■ **Task**: How many lines within the records include the word "reason"? Only that number should be given.

■ **Recorded data**:
Definition set_user_status (r : slot_ref) (req : req_t) (disable : bool) : V ev_action_t :=
  if negb (keys_are_known req (if disable then ["user"; "reason"] else ["user"])) then send_err r "malformed" else
  match get_id req "user", (if disable then get_opt req "reason" 256 else Some []) with
  | Some user, Some reason =>
    a ← vapp;
    d ← vsql () (if disable then store_disable_user (app_store a) (Some user) (Some (label "local-api")) (some_if_any reason)
                 else store_enable_user (app_store a) (Some user) (Some (label "local-api")));
    match d.1 with
    | inl STORE_ERR_NOT_FOUND => send_err r "unknown"
    | inl _ => send_err r "internal"
    | inr _ =>
      _ ← (if disable then closed ← authd_app_close_user user;
                           note (authd_log_num AUTHD_LOG_WARN (label "user-disabled") (label "closed") closed)
           else mret ());
      send_resp r ok_resp
    end
  | _, _ => send_err r "malformed"
  end.

Definition h_disable_user (r : slot_ref) (req : req_t) : V ev_action_t := set_user_status r req true.
Definition h_enable_user (r : slot_ref) (req : req_t) : V ev_action_t := set_user_status r req false.

(** *** Lists *)

Definition send_list (r : slot_ref) (l : (store_status_t + unit) * list_ctx_t) : V ev_action_t :=
  match l.1 with inl _ => send_err r "internal" | inr _ => send_resp r (finish_list l.2) end.

Definition h_list_devices (r : slot_ref) (req : req_t) : V ev_action_t :=
  if negb (keys_are_known req ["user"]) then send_err r "malformed" else
  match get_id req "user" with
  | None => send_err r "malformed"
  | Some user => a ← vapp; l ← vsql list_start (store_list_devices (app_store a) (Some user) (Some on_device)); send_list r l
  end.

Definition h_list_users (r : slot_ref) (req : req_t) : V ev_action_t :=
  if negb (blen (rq_kv req) =? 0) then send_err r "malformed" else
  a ← vapp; l ← vsql list_start (store_list_users (app_store a) (Some on_user)); send_list r l.

Definition h_audit_tail (r : slot_ref) (req : req_t) : V ev_action_t :=
  if negb (keys_are_known req ["n"]) then send_err r "malformed" else
  match get_num req "n" 4 with
  | None => send_err r "malformed"
  | Some n =>
    if (n =? 0) || (AUTHD_LIST_MAX <? n) then send_err r "malformed" else
    a ← vapp; l ← vsql list_start (store_audit_tail (app_store a) n (Some on_audit)); send_list r l
  end.

(** *** Backup *)

Definition store_backup (s : option store_t) (dest_path : option text) : V store_status_t :=
  match s, dest_path with
  | Some _, Some path =>
    fd ← os (fs_create path);
    if negb fd then mret STORE_ERR_IO else
    p ← vsql () prepare;
    match p.1 with
    | inl _ => _ ← os (fs_unlink path); mret STORE_ERR_DB
    | inr _ =>
      b ← vsql () bind_params;
      rc ← match b.1 with
           | inl _ => mret STORE_ERR_DB
           | inr _ => y ← get_sys; ok ← os (fs_vacuum path (view (y_db y))); mret (if ok : bool then STORE_OK else STORE_ERR_IO)
           end;
      rc ← (if bool_decide (rc = STORE_OK) then ok ← os (fs_chmod path 0x180); mret (if ok : bool then rc else STORE_ERR_IO) else mret rc);
      _ ← (if bool_decide (rc = STORE_OK) then mret () else os (fs_unlink path));
      mret rc
    end
  | _, _ => mret STORE_ERR_ARG
  end.

Definition h_backup (r : slot_ref) (req : req_t) : V ev_action_t :=
  if negb (keys_are_known req ["path"]) then send_err r "malformed" else
  match get_hex req "path" 511 1 with
  | None => send_err r "malformed"
  | Some path =>
    if negb (forallb printable path) then send_err r "malformed" else
    a ← vapp;
    rc ← store_backup (app_store a) (Some path);
    if negb (bool_decide (rc = STORE_OK)) then send_err r "internal" else
    send_resp r ok_resp
  end.

(** *** Recovery *)

(** [count] codes with their hashes, [None] when one could not be made. *)
Fixpoint make_codes (count : nat) (ops mem : Z) : V (option (list (text * text))) :=
  match count with
  | O => mret (Some [])
  | S count =>
    m ← os (recovery_make_code true true ops mem);
    let '(rc, code, hash) := m in
    if negb (rc =? 0) then mret None else
    rest ← make_codes count ops mem;
    mret (cons (c_str (default [] code), c_str (default [] hash)) <$> rest)
  end.

(** What both recovery commands ask of the user first. *)
Definition recovery_user (r : slot_ref) (user : blob) (go : V ev_action_t) : V ev_action_t :=
  a ← vapp;
  us ← vsql () (store_get_user (app_store a) (Some user) true 16);
  match us.1 with
  | inl STORE_ERR_NOT_FOUND => send_err r "invalid"
  | inl _ => send_err r "internal"
  | inr (role, status) =>
    if negb (bool_decide (default [] status = ACTIVE)) then send_err r "user-disabled" else
    s ← slot_at r;
    if bool_decide (default STORE_ROLE_USER role = STORE_ROLE_OPERATOR) && negb (sl_is_admin s) then send_err r "not-permitted" else
    go
  end.

(** The codes are printed one by one. *)
Definition add_codes (codes : list text) (rs : resp_t) : resp_t :=
  match codes with
  | [] => rs
  | c :: more => fold_left (fun rs c => add (label "," ++ c) rs) more (add c rs)
  end.

Definition recovery_issue (r : slot_ref) (user : blob) (count : Z) : V ev_action_t :=
  a ← vapp;
  m ← make_codes (Z.to_nat count) (recovery_ops (policy a)) (recovery_mem (policy a));
  match m with
  | None => send_err r "internal"
  | Some codes =>
    rs ← vsql 0 (store_recovery_replace (app_store a) (Some user) (Some ((fun c => Some c.2) <$> codes)) (app_now_unix a));
    match rs.1 with
    | inl STORE_ERR_NOT_FOUND => send_err r "invalid"
    | inl _ => send_err r "internal"
    | inr _ =>
      _ ← on_vapp (a_count recoveries_issued 1);
      s ← slot_at r;
      _ ← note (authd_log_slot_id AUTHD_LOG_WARN (label "recovery-issue") (sl_index s) user);
      _ ← note (authd_log_num AUTHD_LOG_INFO (label "recovery-issue") (label "count") count);
      _ ← note (authd_log_num AUTHD_LOG_INFO (label "recovery-issue") (label "superseded") rs.2);
      send_resp r (add [NL] (add_codes ((fun c => c.1) <$> codes) (add (label "OK codes=") resp_init)))
    end
  end.

Definition h_recovery_issue (r : slot_ref) (req : req_t) : V ev_action_t :=
  if negb (keys_are_known req ["user"; "count"]) then send_err r "malformed" else
  match get_id req "user", get_num req "count" 2 with
  | Some user, Some count =>
    if (count =? 0) || (RECOVERY_CODES_MAX <? count) then send_err r "malformed" else
    recovery_user r user (recovery_issue r user count)
  | _, _ => send_err r "malformed"
  end.

(** A code of the user matched: it is spent and a ticket issued. *)
Definition recovery_spend (r : slot_ref) (user : blob) (code_id : Z) (revoke_all : bool) : V ev_action_t :=
  a ← vapp;
  t ← os recovery_make_ticket;
  let '(ticket, thash) := t in
  let expires := app_now_unix a + ticket_ttl_s (policy a) in
  cs ← vsql 0 (store_recovery_consume_ex (app_store a) code_id (Some user) (Some thash) (app_now_unix a) expires revoke_all);
  match cs.1 with
  | inl STORE_ERR_NOT_FOUND => send_err r "invalid"
  | inl _ => send_err r "internal"
  | inr _ =>
    closed ← (if revoke_all then authd_app_close_user user else mret 0);
    _ ← on_vapp (a_count recoveries_used 1);
    s ← slot_at r;
    _ ← note (authd_log_slot_id AUTHD_LOG_WARN (label "recovery-use") (sl_index s) user);
    _ ← note (authd_log_slot_detail AUTHD_LOG_WARN (label "recovery-use") (sl_index s) (label (if revoke_all then "ok revoke=all" else "ok")));
    _ ← (if revoke_all then
           _ ← note (authd_log_num AUTHD_LOG_WARN (label "recovery-use") (label "revoked") cs.2);
           note (authd_log_num AUTHD_LOG_INFO (label "recovery-use") (label "closed") closed)
         else mret ());
    send_resp r (add (label " expires=" ++ sdec expires ++ [NL]) (hex ticket (add (label "OK ticket=") resp_init)))
  end.

(** The lockout is looked at before any code is hashed. *)
Definition recovery_try (r : slot_ref) (user : blob) (typed : text) (revoke_all : bool) : V ev_action_t :=
  a ← vapp;
  l ← vsql () (store_recovery_lock_state (app_store a) (Some user) (app_now_unix a) true);
  match l.1 with
  | inl _ => send_err r "internal"
  | inr (true, _, _) =>
    s ← slot_at r;
    _ ← note (authd_log_slot_detail AUTHD_LOG_WARN (label "recovery-use") (sl_index s) (label "locked"));
    send_err r "locked"
  | inr (false, _, _) =>
    m ← vboth (recovery_find_match (app_store a) (Some user) (Some typed) (blen typed) true);
    _ ← on_vapp (a_count recovery_kdf_calls (mo_tried m));
    if mo_result m <? 0 then send_err r "internal" else
    if mo_result m =? 0 then
      f ← vsql (false, 0) (store_recovery_note_failure (app_store a) (Some user) (app_now_unix a)
                             (recovery_lock_threshold (policy a)) (recovery_lock_seconds (policy a)));
      s ← slot_at r;
      _ ← note (authd_log_slot_id AUTHD_LOG_WARN (label "recovery-use") (sl_index s) user);
      _ ← note (authd_log_slot_detail AUTHD_LOG_WARN (label "recovery-use") (sl_index s)
                  (label (if f.2.1 : bool then "invalid (now locked)" else "invalid")));
      send_err r "invalid"
    else recovery_spend r user (default 0 (mo_code_id m)) revoke_all
  end.

Definition h_recovery_use (r : slot_ref) (req : req_t) : V ev_action_t :=
  if negb (keys_are_known req ["user"; "code"; "revoke"]) then send_err r "malformed" else
  match get_id req "user", kv_get req "code" with
  | Some user, Some code =>
    if (blen (kv_val code) =? 0) || (64 <? blen (kv_val code)) then send_err r "malformed" else
    let revoke := match kv_get req "revoke" with
                  | None => Some false
                  | Some rv => if bool_decide (kv_val rv = label "all") then Some true
                               else if bool_decide (kv_val rv = label "none") then Some false else None
                  end in
    match revoke with
    | None => send_err r "malformed"
    | Some revoke_all => recovery_user r user (recovery_try r user (kv_val code) revoke_all)
    end
  | _, _ => send_err r "malformed"
  end.

(** ** Dispatch *)

Definition SITE_TABLE : list (string * (slot_ref -> req_t -> V ev_action_t)) :=
  [ ("PING", h_ping); ("ENROLL", h_enroll); ("EXCHANGE", h_exchange); ("VERIFY", h_verify); ("LOGOUT", h_logout);
    ("REVOKE-TOKENS", h_revoke_tokens); ("REVOKE-DEVICE", h_revoke_device); ("LIST-DEVICES", h_list_devices);
    ("RECOVERY-ISSUE", h_recovery_issue); ("RECOVERY-USE", h_recovery_use) ]%string.

Definition ADMIN_TABLE : list (string * (slot_ref -> req_t -> V ev_action_t)) :=
  [ ("PING", h_ping); ("ENROLL", h_enroll); ("EXCHANGE", h_exchange); ("VERIFY", h_verify); ("LOGOUT", h_logout);
    ("REVOKE-TOKENS", h_revoke_tokens); ("REVOKE-DEVICE", h_revoke_device); ("LIST-DEVICES", h_list_devices);
    ("RECOVERY-ISSUE", h_recovery_issue); ("RECOVERY-USE", h_recovery_use);
    ("ENROLL-OPERATOR", h_enroll_operator); ("DISABLE-USER", h_disable_user); ("ENABLE-USER", h_enable_user);
    ("LIST-USERS", h_list_users); ("AUDIT-TAIL", h_audit_tail); ("BACKUP", h_backup) ]%string.

Definition handler_of (table : list (string * (slot_ref -> req_t -> V ev_action_t))) (cmd : text)
    : option (slot_ref -> req_t -> V ev_action_t) :=
  snd <$> head (filter (fun e => label e.1 = cmd) table).

Definition localapi_on_line (r : slot_ref) (line : list byte) : V ev_action_t :=
  s ← slot_at r;
  match parse_request line with
  | None =>
    _ ← note (authd_log_local AUTHD_LOG_WARN (label "local-request") (label "?") (peer_uid (sl_peer s)) (peer_pid (sl_peer s)) (label "malformed"));
    send_err r "malformed"
  | Some req =>
    let table := if sl_is_admin s then ADMIN_TABLE else SITE_TABLE in
    _ ← note (authd_log_local AUTHD_LOG_INFO (label "local-request") (rq_cmd req) (peer_uid (sl_peer s)) (peer_pid (sl_peer s))
                (label (if sl_is_admin s then "admin" else "site")));
    match handler_of table (rq_cmd req) with
    | Some h => h r req
    | None => send_err r "not-permitted"
    end
  end.
End localapi.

■ **Written reply**: 4